Stabilizing the oxygen vacancies and promoting water-oxidation kinetics in cobalt oxides by lower valence-state doping

Abstract

Introducing oxygen vacancy (Vo) has been regarding as a significant and effective strategy to promote the sluggish oxygen evolution reaction (OER). However, it is a big challenge to stabilize Vo to reserve the excellent activity under the highly oxidizing conditions of the OER process. Herein, we propose a strategy of lower valence-state doping to stabilize the Vo by inducing formation Vo. First-principle calculations indicated that the formation energies of Vo on CoOOH is decreased apparently after lower valence-state Zn doping.
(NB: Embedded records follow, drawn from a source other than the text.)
(** a CPU_MAP record gives back the map it was made from, whether the cpus
    are stored one by one or as a mask: cpu_map__new_data inverts
    cpu_map_event__new for increasing cpu numbers below 65535 and for the dummy
    map of "any cpu"; the record's header has its size. *)
Theorem cpu_map_event_roundtrip alloc map :
  (forall n, 0 <= n < 2 ^ 40 -> alloc n = true) ->
  map = [-1] \/ (map <> [] /\ StronglySorted Z.lt map /\ Forall (fun c => 0 <= c < 65535) map /\
                 zlen map <= 65535) ->
  exists event, cpu_map_event__new alloc map = Ok (Some event) /\
    header_size event = Ok (zlen event) /\
    cpu_map__new_data alloc event cpu_map_event_data = Ok (Some map).
Proof.
  intros Hmem Hmap. set (L := BITS_TO_LONGS (mask_max map)).
  assert (Hfacts : exists d, cpu_map__empty (Some map) = Ok d /\ Forall entry_cpu map /\
    zlen map <= 65535 /\ 0 <= L <= 1024 /\ (d = true -> zlen map = 1) /\
    (d = false -> StronglySorted Z.lt map /\ Forall (fun c => 0 <= c < 65535) map)).
  { destruct Hmap as [-> | (Hne & Hs & Hb & Hn)]; [by exists true; repeat constructor|].
    exists false. destruct (mask_longs map Hb) as [HL _]. fold L in HL. destruct map as [|c map]; [done|].
    pose proof Hb as Hb'. apply Forall_cons in Hb' as [Hc _].
    split; [change (Ok (c =? -1) = Ok false); f_equal; lia|]. split; [|split; [done|split; [done|split; [done|done]]]].
    eapply Forall_impl; [exact Hb|]. intros ? ?. by right. }
  destruct Hfacts as (d & Ed & Hent & Hn & HL & Ht & Hf). pose proof (zlen_nonneg map) as Hnr.
  pose proof (PERF_ALIGN_bounds (12 + (2 + zlen map * 2) + 2) 3) as HA1.
  pose proof (PERF_ALIGN_bounds (12 + (8 + L * 8) + 2) 3) as HA2. change (2 ^ 3) with 8 in *.
  assert (Ea : cpu_map_data__alloc alloc map sizeof_cpu_map_event =
    let '(sz, type) := if d || (2 + zlen map * 2 <? 8 + L * 8) then (2 + zlen map * 2, PERF_CPU_MAP__CPUS)
                       else (8 + L * 8, PERF_CPU_MAP__MASK) in
    let size := PERF_ALIGN (12 + sz + 2) 8 in
    Ok (if alloc size then Some (zeros size, size, type, mask_max map) else None))
    by (unfold cpu_map_data__alloc; by rewrite Ed).
  destruct (d || (2 + zlen map * 2 <? 8 + L * 8)) eqn:Et; set (size := PERF_ALIGN _ 8) in Ea.
  - destruct (entries_ok alloc Hmem map size Hent Hn) as (body & Es & Hb & Er); [lia|].
    assert (Hsz : 10 <= size < 65536) by (destruct d; [|cbn [orb] in Et]; lia).
    destruct (cpu_map_event_made alloc map size PERF_CPU_MAP__CPUS body) as [E1 E2];
      [done|apply Hmem; lia|done..|]. by eexists.
  - destruct d; [done|]. destruct (Hf eq_refl) as [Hs Hb].
    destruct (mask_ok alloc Hmem map size Hs Hb) as (body & Es & Hbody & Er); [fold L; lia|].
    destruct (cpu_map_event_made alloc map size PERF_CPU_MAP__MASK body) as [E1 E2];
      [lia|apply Hmem; lia|done..|]. by eexists.
Qed.
Lemma ion_write_ok fuel : forall n buf f,
  (length buf < fuel)%nat -> 0 <= f_pos f <= file_limit ->
  if f_pos f + zlen buf <=? file_limit then ion_write fuel n buf f = (n, append buf f)
  else exists part, part `prefix_of` buf /\ f_pos f + zlen part <= file_limit /\
    ion_write fuel n buf f = (-1, append part f).
Proof.
  induction fuel as [|fuel IH]; intros n buf f Hf Hp; [lia|]. cbn [ion_write].
  destruct buf as [|b buf']; [rewrite zlen_nil; by replace (f_pos f + 0 <=? file_limit) with true by lia|].
  set (buf := b :: buf') in *.
  assert (Hb : 0 < zlen buf) by (unfold buf; rewrite zlen_cons; pose proof (zlen_nonneg buf'); lia).
  unfold sys_write. pose proof (xfer_ok (zlen buf) Hb) as Hx.
  set (k := Z.min (xfer (zlen buf)) (file_limit - f_pos f)).
  destruct (Z.leb_spec k 0) as [Hk|Hk].
  - replace (f_pos f + zlen buf <=? file_limit) with false by lia. exists []. rewrite zlen_nil.
    split; [apply prefix_nil|]. split; [lia|done].
  - replace (k <=? 0) with false by lia. set (w := take (Z.to_nat k) buf). set (r := drop (Z.to_nat k) buf).
    assert (Hw : zlen w = k) by (unfold w, zlen in *; rewrite length_take; lia).
    assert (Hsplit : buf = w ++ r) by (unfold w, r; by rewrite take_drop).
    clearbody w r. clearbody buf. subst buf. rewrite zlen_app in *.
    assert (Ew : File (write_at (f_data f) (f_pos f) w) (f_pos f + k) = append w f).
    { rewrite <- Hw. destruct w; [rewrite zlen_nil in Hw; lia|done]. }
    rewrite Ew. specialize (IH n r (append w f)). rewrite append_pos, Hw in IH by lia.
    assert (Hlen : (length r < fuel)%nat) by (rewrite length_app in Hf; unfold zlen in *; lia).
    specialize (IH Hlen ltac:(lia)). rewrite <- Z.add_assoc in IH. rewrite Hw.
    destruct (Z.leb_spec (f_pos f + (k + zlen r)) file_limit).
    + by rewrite IH, append_app by lia.
    + destruct IH as (part & Hpre & Hl & E). exists (w ++ part). rewrite zlen_app, E, append_app by lia.
      split; [by apply prefix_app|]. split; [lia|done].
Qed.

(** writen stores all bytes, or fails after the first of them. *)
Lemma writen_ok f buf : 0 <= f_pos f <= file_limit ->
  if f_pos f + zlen buf <=? file_limit then writen f buf = (zlen buf, append buf f)
  else exists part, part `prefix_of` buf /\ f_pos f + zlen part <= file_limit /\ writen f buf = (-1, append part f).
Proof. intros. apply ion_write_ok; [lia|done]. Qed.

End FileLemmas.

(** * The law of writers *)

Section Writers.
Context `{KernelOk}.

(** A destination that can be written: a position within the limit of the file,
    or an offset within a buffer that is not empty. *)
Definition sink_ok (ff : feat_fd) : Prop :=
  match ff_buf ff with
  | None => 0 <= f_pos (ff_fd ff) <= file_limit
  | Some m => 0 <= ff_offset ff <= ff_size ff /\ ff_size ff <= zlen m /\ 0 < ff_size ff < 2 ^ 62 /\
              ff_offset ff <= max_size
  end.

Definition room (ff : feat_fd) (n : Z) : Prop :=
  match ff_buf ff with
  | None => f_pos (ff_fd ff) + n <= file_limit
  | Some _ => ff_offset ff + n <= max_size
  end.

#[export] Instance room_dec ff n : Decision (room ff n).
Proof. unfold room. destruct (ff_buf ff); apply _. Defined.
(* ===== verification/HeaderFeat.v ===== *)
(** Model of the feature sections of util/header.c: the write_* operations, which
    store what the recording machine is, and the process_* operations, which read
    it back into struct perf_env and the event list.

    What the writers ask the system (uname, /proc, sysfs, the topology code) is
    an argument; [None] stands for a failed request.  Strings that were read are
    the bytes that malloc returned for them, padding included.  Memory that is
    lost on error paths is not modelled, nor are the locks of struct perf_env, which
    do nothing while perf is single threaded (util/rwsem.c). *)

From S2P Require Import Prelude Sample Strings SessionSwap Cpumap FeatFd.

(** A loop that ends at the first error. *)
Fixpoint for_each {A} (f : A -> FM unit) (l : list A) : FM unit :=
  match l with
  | [] => mret ()
  | a :: l => f a;; for_each f l
  end.

(** [n] values read one after the other. *)
Fixpoint read_list {A} (n : nat) (r : FM A) : FM (list A) :=
  match n with
  | O => mret []
  | S n => a ← r; l ← read_list n r; mret (a :: l)
  end.

Definition or_fail {A} (o : option A) (e : Z) : FM A :=
  match o with Some a => mret a | None => fail e end.

(** * Writers *)

Section Write.
Context `{Kernel}.

(** uname(&uts) and the member that is stored. *)
Definition write_hostname (nodename : option cstr) : FM unit :=
  s ← or_fail nodename (-1); do_write_string s.
Definition write_osrelease (release : option cstr) : FM unit :=
  s ← or_fail release (-1); do_write_string s.
Definition write_arch (machine : option cstr) : FM unit :=
  s ← or_fail machine (-1); do_write_string s.
Definition write_version (perf_version_string : cstr) : FM unit := do_write_string perf_version_string.
Definition write_cpuid (get_cpuid : option cstr) : FM unit :=
  s ← or_fail get_cpuid (-1); do_write_string s.

(** ** The description of the cpu in /proc/cpuinfo *)

Definition starts_with (search buf : cstr) : bool := bool_decide (take (length search) buf = search).

Fixpoint strchr (s : cstr) (c : Z) : option cstr :=
  match s with
  | [] => None
  | x :: s' => if x =? c then Some s else strchr s' c
  end.

(** The part of a line after the colon, without the end of the line. *)
Fixpoint cut_line (s : cstr) : cstr :=
  match s with
  | [] => []
  | c :: s => if c =? cNEWLINE then [] else c :: cut_line s
  end.
(* ===== verification/HeaderFile.v ===== *)
(** Model of the layout of a data file in util/header.c: perf_session__write_header
    with perf_header__adds_write and do_write_feat, perf_session__read_header with
    perf_file_header__read, read_attr, perf_header__process_sections and
    perf_file_section__process, and the tests of magic number and byte order.

    The operations are computations on a struct feat_fd whose file is the data
    file and whose header is that of the session.  The table feat_ops is an
    argument: for the modelled features it has the operations of HeaderFeat.v, for
    the others (tracing data, build ids, AUX area, BPF programs) anything.
    [prepare] is perf_evlist__prepare_tracepoint_events, which asks libtraceevent. *)

From S2P Require Import Prelude Sample Strings SessionSwap Cpumap FeatFd HeaderFeat HeaderDesc.

(** * Structures *)

Definition HEADER_BUILD_ID : Z := 2.
Definition HEADER_HOSTNAME : Z := 3.
Definition HEADER_LAST_FEATURE : Z := 27.
Definition HEADER_FEAT_BITS : Z := 256.
Definition magic2 : Z := 0x32454c4946524550.
Definition magic2_sw : Z := 0x50455246494c4532.
(** "PERFFILE" as it lies in memory *)
Definition magic1 : bytes := [80; 69; 82; 70; 70; 73; 76; 69].
Definition PERF_HEADER_VERSION_1 : Z := 0.
Definition PERF_HEADER_VERSION_2 : Z := 1.
Definition PERF_ATTR_SIZE_VER0 : Z := 64.

(** struct perf_file_header: nine u64 and the bitmap of features. *)
Definition offsetof_adds : Z := 72.
Definition sizeof_file_header : Z := 104.
(** struct perf_file_attr: the attribute and the section of its ids. *)
Definition sizeof_file_attr : Z := sizeof_attr + 16.

Record feature_ops := FeatureOps {
  op_write : option (FM unit);
  op_process : option (FM unit);
  op_synthesize : bool
}.

Definition set_header (swap : bool) (version data_offset data_size feat_offset adds : Z) (s : session) : session :=
  MkSession swap version data_offset data_size feat_offset adds (s_env s) (s_evlist s) (s_nr_groups s)
    (s_first_sample_time s) (s_last_sample_time s) (s_is_pipe s) (s_dir_version s).
Definition set_adds (adds : Z) (s : session) : session :=
  set_header (s_needs_swap s) (s_version s) (s_data_offset s) (s_data_size s) (s_feat_offset s) adds s.
Definition set_swap (swap : bool) (s : session) : session :=
  set_header swap (s_version s) (s_data_offset s) (s_data_size s) (s_feat_offset s) (s_adds_features s) s.
Definition set_version (version : Z) (s : session) : session :=
  set_header (s_needs_swap s) version (s_data_offset s) (s_data_size s) (s_feat_offset s) (s_adds_features s) s.

(** The bits of adds_features that are set, in order. *)
Definition features (adds : Z) : list Z := filter (fun i => Z.testbit adds i = true) (seqZ 0 HEADER_FEAT_BITS).
Definition perf_header__has_feat (s : session) (feat : Z) : bool := Z.testbit (s_adds_features s) feat.
Definition perf_header__set_feat (feat : Z) (s : session) : session := set_adds (Z.setbit (s_adds_features s) feat) s.
Definition perf_header__clear_feat (feat : Z) (s : session) : session :=
  set_adds (Z.clearbit (s_adds_features s) feat) s.

(** * Positions *)

Definition tell : FM Z := fun ff => Done (f_pos (ff_fd ff)) ff.
(** lseek with SEEK_SET; the offset is an off_t, and a negative one is an error. *)
Definition lseek (off : Z) : FM bool := fun ff =>
  let o := sint 64 off in
  if o <? 0 then Done false ff else Done true (put_fd (lseek_set o (ff_fd ff)) ff).

Section HeaderFile.
Context `{Kernel}.
Context (feat_ops : Z -> feature_ops).

(** * Writing *)

(** The result of a function that is looked at: the error, or 0. *)
Definition ret_of (m : FM unit) : FM Z := fun ff =>
  match m ff with
  | Done _ ff => Done 0 ff
  | Fail e ff => Done e ff
  | Fault => Fault
  | Hang => Hang
  end.

Definition in_pipe_mode : FM bool := fun ff => Done (match ff_buf ff with Some _ => true | None => false end) ff.

(** The array of sections while it is filled: the ones in front of [p], and the offset
    that is in the slot [*p] (0 from calloc, or that of a feature that failed). *)
Definition feat_secs : Type := list (Z * Z) * Z.

(** True is the return of an error. *)
Definition do_write_feat (type : Z) (p : feat_secs) : FM (bool * feat_secs) :=
  s ← get_ph;
  if perf_header__has_feat s type then
    if HEADER_LAST_FEATURE <=? type then fault else
    match op_write (feat_ops type) with
    | None => mret (true, p)
    | Some write =>
        pipe ← in_pipe_mode;
        if (pipe : bool) then mret (true, p) else
        offset ← tell;
        err ← ret_of write;
        if err <? 0 then lseek offset;; mret (true, (p.1, offset))
        else cur ← tell; mret (false, (p.1 ++ [(offset, u64 (cur - offset))], 0))
    end
  else mret (false, p).

(** [for_each_set_bit(feat, header->adds_features, HEADER_FEAT_BITS)] *)
Fixpoint adds_loop (feats : list Z) (p : feat_secs) : FM feat_secs :=
  match feats with
  | [] => mret p
  | feat :: feats =>
      s ← get_ph;
      p ← (if perf_header__has_feat s feat then
             '(err, p) ← do_write_feat feat p;
             (if (err : bool) then mod_ph (perf_header__clear_feat feat) else mret ());;
             mret p
           else mret p);
      adds_loop feats p
  end.

Definition section_bytes (sec : Z * Z) : bytes := int_bytes 8 (fst sec) ++ int_bytes 8 (snd sec).

(** The array feat_sec comes from calloc; a slot behind the sections is left if a
    feature failed, and its offset is that of the last one that did. *)
Definition section_table (p : feat_secs) (sec_size : Z) : bytes :=
  let left := sec_size - 16 * zlen p.1 in
  (p.1 ≫= section_bytes) ++ take (Z.to_nat left) (section_bytes (p.2, 0) ++ zeros left).

Definition perf_header__adds_write : FM unit :=
  s ← get_ph;
  let nr_sections := zlen (features (s_adds_features s)) in
  if nr_sections =? 0 then mret () else
  malloc (16 * nr_sections) (-12);;
  let sec_size := 16 * nr_sections in
  let sec_start := s_feat_offset s in
  lseek (u64 (sec_start + sec_size));;
  p ← adds_loop (seqZ 0 HEADER_FEAT_BITS) ([], 0);
  lseek sec_start;;
  do_write (section_table p sec_size).

(** evsel->id_offset of every event. *)
Fixpoint write_ids (evlist : list header_evsel) : FM (list Z) :=
  match evlist with
  | [] => mret []
  | evsel :: evlist =>
      off ← tell;
      do_write (he_ids evsel ≫= int_bytes 8);;
      l ← write_ids evlist;
      mret (off :: l)
  end.

(** [attr] gives the attribute as it lies in the memory of the writer. *)
Context (attr : header_evsel -> bytes).

Definition file_attr (evsel : header_evsel) (id_offset : Z) : bytes :=
  attr evsel ++ int_bytes 8 id_offset ++ int_bytes 8 (8 * zlen (he_ids evsel)).

Fixpoint write_attrs (evlist : list header_evsel) (id_offsets : list Z) : FM unit :=
  match evlist, id_offsets with
  | evsel :: evlist, off :: offs => do_write (file_attr evsel off);; write_attrs evlist offs
  | _, _ => mret ()
  end.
The increased holes sates in the t2g orbital can facilitate bonding with oxygen intermediates to activate the inert catalytic activity of CoOOH. Importantly, short hydrogen bonds (O┉H–Oad) are formed by distorting the CoO6 octahedron after Zn-doping, thereby, the formative unique dual-center catalytic pathway can facilitating proton transfer to promote the sluggish OER. Our experimental results confirmed that Zn doped CoOOH contain more Vo, causing excellent durability and fast kinetic process for oxygen evolution including an incremental turnover frequency and a lower Tafel slope. Thus, the lower valence-state doping is promising strategy for fast-stabilized electrocatalytic water oxidation.